If you’re studying Japanese, chances are one day you’ll meet Japanese people. Whether you want to practice Japanese with an exchange student, people in a nearby Asian community or in Japan itself, you must know how to properly and politely introduce yourself.
The basic point of a proper Japanese introduction is to state your name. You can also state your occupation and nationality if you like. After this, you should say one of two phrases depending on the situation.
There are two ways to state your name in Japanese that are roughly equivalent to how you would introduce yourself in English:
1. (Watashi wa) NAME desu. = I’m NAME.
*The “watashi wa” part is optional. You can just say “NAME desu” and it means the same thing due to the context of an introduction.
2. Watashi no namae wa NAME desu. = My name is NAME.
Yes, the Japanese word for name is “namae,” “nah-mah-eh.” It’s not even derived from English! But the similar way the words are spelled makes it easier for English-speakers to remember.
When a Japanese person introduces him or herself, be aware that the proper way for a Japanese person (and many Eastern people) to state his or her name is with the family name first and then the given name.
In other words, a person whom Western people would call “Fumiko Matsumoto” (“Fumiko” being her given name and “Matsumoto” being her family name) would introduce herself as “Matsumoto Fumiko.” You would then proceed to call her “Matsumoto-san” and refrain from calling her by her given name unless she gives you permission to do so.
(Unlike in the West, it is rare for colleagues and acquaintances in Japan to call each other by given names. Only close friends and family have the honor of doing so. In fact, some couples start dating and still call each other by their family names for weeks, months, or even years.

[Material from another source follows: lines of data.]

(** [WalkExpr] and [WalkStmt] of scopewalker.go; [WalkSpec] is the body of
    the loop over the specs of a declaration statement. *)
Fixpoint WalkExpr (v : V) (e : expr) (sc : ScopeRef) {struct e} : M unit :=
  w <- callVisitExpr v sc e ;;
  match w with
  | None => ret tt
  | Some v =>
    match e with
    | Ellipsis elt => walkOpt (WalkExpr v) elt sc
    | FuncLit params results body =>
      newscope <- NewScope sc ;;
      walkFieldList (WalkExpr v) params newscope ;;;
      walkFieldList (WalkExpr v) results newscope ;;;
      WalkStmt v body newscope ;;;
      callExitScope v newscope
    | BadExpr => ret tt
    | ParenExpr x => WalkExpr v x sc
    | SelectorExpr x sel => WalkExpr v x sc ;;; WalkExpr v sel sc
    | IndexExpr x index => WalkExpr v x sc ;;; WalkExpr v index sc
    | SliceExpr x low high =>
      WalkExpr v x sc ;;;
      walkOpt (WalkExpr v) low sc ;;;
      walkOpt (WalkExpr v) high sc
    | TypeAssertExpr x type => WalkExpr v x sc ;;; walkOpt (WalkExpr v) type sc
    | CallExpr fun_ args =>
      WalkExpr v fun_ sc ;;; forEach (fun e => WalkExpr v e sc) args
    | StarExpr x => WalkExpr v x sc
    | UnaryExpr x => WalkExpr v x sc
    | BinaryExpr x y => WalkExpr v x sc ;;; WalkExpr v y sc
    | KeyValueExpr key value => WalkExpr v key sc ;;; WalkExpr v value sc
    | NilExpr | IdentExpr _ | BasicLit _ | OtherExpr _ => ret tt
    end
  end

with WalkStmt (v : V) (s : stmt) (sc : ScopeRef) {struct s} : M ScopeRef :=
  w <- callVisitStmt v sc s ;;
  match w with
  | None => ret sc
  | Some v =>
    match s with
    | ExprStmt x => WalkExpr v x sc ;;; ret sc
    | IncDecStmt x => WalkExpr v x sc ;;; ret sc
    | ReturnStmt results => forEach (fun e => WalkExpr v e sc) results ;;; ret sc
    | AssignStmt lhs _ tok rhs =>
      if decide (tok = DEFINE) then
        newscope <- NewScope sc ;;
        forEach (fun e => WalkExpr v e sc) rhs ;;;
        forEach (fun e => obj <- identObj e ;; insertToScope newscope obj) lhs ;;;
        ret newscope
      else
        forEach (fun e => WalkExpr v e sc) lhs ;;;
        forEach (fun e => WalkExpr v e sc) rhs ;;;
        ret sc
    | DeclStmt (Some specs) =>
      foldEach (fun sp newscope => WalkSpec v sp sc newscope) specs sc
    | DeclStmt None => abort "only GenDecl can appear in statement"
    | SendStmt chan value => WalkExpr v chan sc ;;; WalkExpr v value sc ;;; ret sc
    | DeferStmt call => WalkExpr v call sc ;;; ret sc
    | GoStmt call => WalkExpr v call sc ;;; ret sc
    | LabeledStmt s' => WalkStmt v s' sc ;;; ret sc
    | BranchStmt => ret sc
    | IfStmt init cond body else_ =>
      inner <- walkInit (WalkStmt v) init sc ;;
      WalkExpr v cond sc ;;;
      WalkStmt v body inner ;;;
      walkInit (WalkStmt v) else_ inner ;;;
      exitScopes v inner sc ;;;
      ret sc
    | ForStmt init cond post body =>
      inner <- walkInit (WalkStmt v) init sc ;;
      walkOpt (WalkExpr v) cond sc ;;;
      walkInit (WalkStmt v) post sc ;;;
      WalkStmt v body sc ;;;
      exitScopes v inner sc ;;;
      ret sc
    | RangeStmt key value tok _ body =>
      inner <-
        (if decide (tok = ASSIGN) then
           WalkExpr v key sc ;;; WalkExpr v value sc ;;; ret sc
         else if decide (tok = DEFINE) then
           inner <- NewScope sc ;;
           kobj <- identObj key ;;
           insertToScope inner kobj ;;;
           match value with
           | NilExpr => ret inner
           | _ => vobj <- identObj value ;; insertToScope inner vobj ;;; ret inner
           end
         else abort "range statement must have := or = token") ;;
      WalkStmt v body sc ;;;
      exitScopes v inner sc ;;;
      ret sc
    | CaseClause list_ body =>
      inner <- NewScope sc ;;
      forEach (fun e => WalkExpr v e sc) list_ ;;;
      inner <- foldEach (fun s' inner => WalkStmt v s' inner) body inner ;;
      exitScopes v inner sc ;;;
      ret sc
    | SwitchStmt init tag body =>
      inner <- walkInit (WalkStmt v) init sc ;;
      WalkExpr v tag sc ;;;
      WalkStmt v body inner ;;;
      exitScopes v inner sc ;;;
      ret sc
    | TypeSwitchStmt init assign body =>
      inner <- walkInit (WalkStmt v) init sc ;;
      inner <- WalkStmt v assign inner ;;
      WalkStmt v body inner ;;;
      exitScopes v inner sc ;;;
      ret sc
    | CommClause comm body =>
      inner <- WalkStmt v comm sc ;;
      inner <- foldEach (fun s' inner => WalkStmt v s' inner) body inner ;;
      exitScopes v inner sc ;;;
      ret sc
    | SelectStmt body => WalkStmt v body sc ;;; ret sc
    | BlockStmt list_ =>
      inner <- NewScope sc ;;
      inner <- foldEach (fun s' inner => WalkStmt v s' inner) list_ inner ;;
      exitScopes v inner sc ;;;
      ret sc
    | NilStmt | OtherStmt _ => abort "Cannot understand"
    end
  end

with WalkSpec (v : V) (sp : spec) (sc newscope : ScopeRef) {struct sp}
  : M ScopeRef :=
  newscope <- NewScope newscope ;;
  match sp with
  | TypeSpec name type =>
    insertToScope newscope (Obj name) ;;;
    WalkExpr v type sc ;;;
    ret newscope
  | ValueSpec names values =>
    forEach (fun name => insertToScope newscope (Obj name)) names ;;;
    forEach (fun value => WalkExpr v value sc) values ;;;
    ret newscope
  | ImportSpec => abort "cannot have an import in a statement (or so I hope)"
  end.
(** * Reversible blocks and custom gradients of [tefla.core.special_fn]

    A shallow embedding of the custom-gradient core of
    [tefla/core/special_fn.py]: [_fn_with_custom_grad], [variable_ref],
    [_acc_grads], [_rev_layer_forward], [_rev_layer_backward],
    [_rev_block_forward], [LAYER_RE], [rev_block] with its
    [custom_grad_fn], [_recompute_grad] and the two decorators, and of the
    left padding of [format_input_left_padding], [conv2d_v2] and [pool2d].

    The TensorFlow graph engine is not part of the repository.  Its
    operations are the fields of the class [Engine] (of the class [Layers]
    for the padding); the Python functions are defined once, over any
    engine.  Small symbolic engines, [sym] and [img], instantiate the
    classes so that every definition can be run.

    The definitions come first: the code, the symbolic engine, then the
    vocabulary of the statements.  The properties follow. *)

From Stdlib Require Import Ascii String ZArith Lia.

From stdpp Require Import base option list strings pretty functions gmap.
(** More fuel does not change what the lexer answers. *)
Lemma lex_more fuel k s ts : lex fuel s = Some ts -> lex (fuel + k) s = Some ts.
Proof.
  revert s ts. induction fuel as [|fuel IH]; intros s ts; [discriminate|].
  cbn [lex Nat.add]. destruct s as [|c r]; [easy|].
  destruct (is_ws c); [apply IH|].
  destruct (punctuation c) as [t|].
  { destruct (lex fuel r) eqn:E; [|discriminate]. now rewrite (IH _ _ E). }
  destruct (N_of_ascii c =? 34)%N.
  { destruct (lex_string r) as [[str r']|]; [|easy].
    destruct (lex fuel r') eqn:E; [|discriminate]. now rewrite (IH _ _ E). }
  destruct (is_num_char c).
  { destruct (span_num (c :: r)) as [tok r']. destruct (number_of tok); [|easy].
    destruct (lex fuel r') eqn:E; [|discriminate]. now rewrite (IH _ _ E). }
  destruct (literal (c :: r)) as [[p r']|]; [|easy].
  destruct (lex fuel r') eqn:E; [|discriminate]. now rewrite (IH _ _ E).
Qed.

Lemma lex_le fuel fuel' s ts :
  (fuel <= fuel')%nat -> lex fuel s = Some ts -> lex fuel' s = Some ts.
Proof.
  intros Hle H. replace fuel' with (fuel + (fuel' - fuel))%nat by lia.
  now apply lex_more.
Qed.

Lemma starts_clean_cons c b : is_num_char c = false -> starts_clean (c :: b).
Proof. intros Hc rest _. exact Hc. Qed.

Lemma reads_nil : reads [] [].
Proof. intros fuel rest ts _ H. cbn. now rewrite Nat.add_0_r. Qed.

A great turning point in their relationship is when they give each other permission to use their given names!)
There is one caveat to this system of “family name first.” Japanese people are aware that Westerners state their given names first and, realizing that you’re foreign, they may introduce themselves in the Western way. You will learn over time to figure out the common differences between most given names and family names.
Japanese people will also expect you as a Westerner to introduce yourself the Western way, even in Japanese, so don’t worry about giving your family name before your given name. It will sound weird even to the Japanese.
The best ways for the American Jane Doe to state her name in Japanese, then, is:
(Watashi wa) Jane Doe desu.
Watashi no namae wa Jane Doe desu.
Whereas the Japanese Jouji Yamamoto will say:
(Watashi wa) Yamamoto Jouji desu.
Watashi no namae wa Yamamoto Jouji desu.
Unless, aware that you’re foreign, he chooses to introduce himself the Western way, with the given name first!
Memorize the way to state your name in Japanese. However, you’re not quite ready to introduce yourself just yet. Come back on Wednesday for Introductions Part 2.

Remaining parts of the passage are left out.